A noter que l’histoire matérialiste qui réduit le complexe à l’élémentaire et le formel, le spécifique à ses composants matériels tend à réduire toute historicité à cette histoire.

2’) Forme

Le temps des choses prend plusieurs formes.

Cette histoire naturelle adopte spontanément la forme d’une ligne droite indéfinie distinguant l’avant et l’après de manière extérieure, extrinsèque.

Ensuite, ce temps adopte la forme du cercle : en effet, les êtres, notamment vivants mais aussi inertes (que l’on songe aux étoiles de première et de seconde générations), suivent un cycle d’apparition (naissance) et de disparition (mort), d’où le mythe de l’éternel retour [6].
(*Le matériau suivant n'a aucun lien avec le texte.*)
(** The camera part after [stopCamera], and after a grant. *)
Lemma stopCamera_camera_part (s : State) :
  camera_part (state_of (stopCamera s))
  = (false, None,
     match stream s with Some _ => None | None => video_srcObject s end,
     classList_add "d-none" (cameraContainer s),
     match captureButton s with
     | Some b =>
         Some {| btn_text := "Use Camera";
                 btn_classes :=
                   classList_add "btn-primary"
                     (classList_remove "btn-danger" (btn_classes b)) |}
     | None => None
     end,
     match stream s with
     | Some h => alter (map (fun _ => false)) h (streams s)
     | None => streams s
     end).
Proof.
  unfold stopCamera. rewrite relabel_state.
  destruct s as [a st cb p1 p2 cc vs cw ch rc rh ls em et sup vf sts pc pf rq sc co].
  destruct st, cb; reflexivity.
Qed.

Lemma camera_then_camera_part (h : nat) (s : State) :
  camera_part (state_of (camera_then h s))
  = (true, Some h, Some h, classList_remove "d-none" (cameraContainer s),
     match captureButton s with
     | Some b =>
         Some {| btn_text := "Cancel";
                 btn_classes :=
                   classList_add "btn-danger"
                     (classList_remove "btn-primary" (btn_classes b)) |}
     | None => None
     end,
     streams s).
Proof.
  unfold camera_then. rewrite relabel_state.
  destruct s as [a st cb p1 p2 cc vs cw ch rc rh ls em et sup vf sts pc pf rq sc co].
  destruct cb; reflexivity.
Qed.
Enfin, avec l’idée d’évolution, ces deux formes se combinent pour donner naissance à la forme de la spirale (Lénine) ou de cône (Teilhard de Chardin) [7].

3’) Savoir

Enfin, que sait cette histoire naturelle, que nous apprend-elle ? Avant les théories de l’évolution, elle décrit et classe les êtres, inorganiques et organiques. Avec les théories de l’évolution, elle décrit le déroulement temporel à partir de notre histoire humaine, c’est-à-dire à partir de nos distinctions pour une part arbitraires (que l’on pense à la répartition des quatre grandes ères géologiques). Il faudrait ajouter, ce que ne fait pas Fessard, que la théorie évolutionniste cherche à comprendre les grandes lois de l’évolution, et, pour certains, du progrès.

4’) Conclusion

Pour Fessard, ce temps est celui qu’Aristote définit nombre du mouvement selon l’avant et l’après (cf. D III, p. 453).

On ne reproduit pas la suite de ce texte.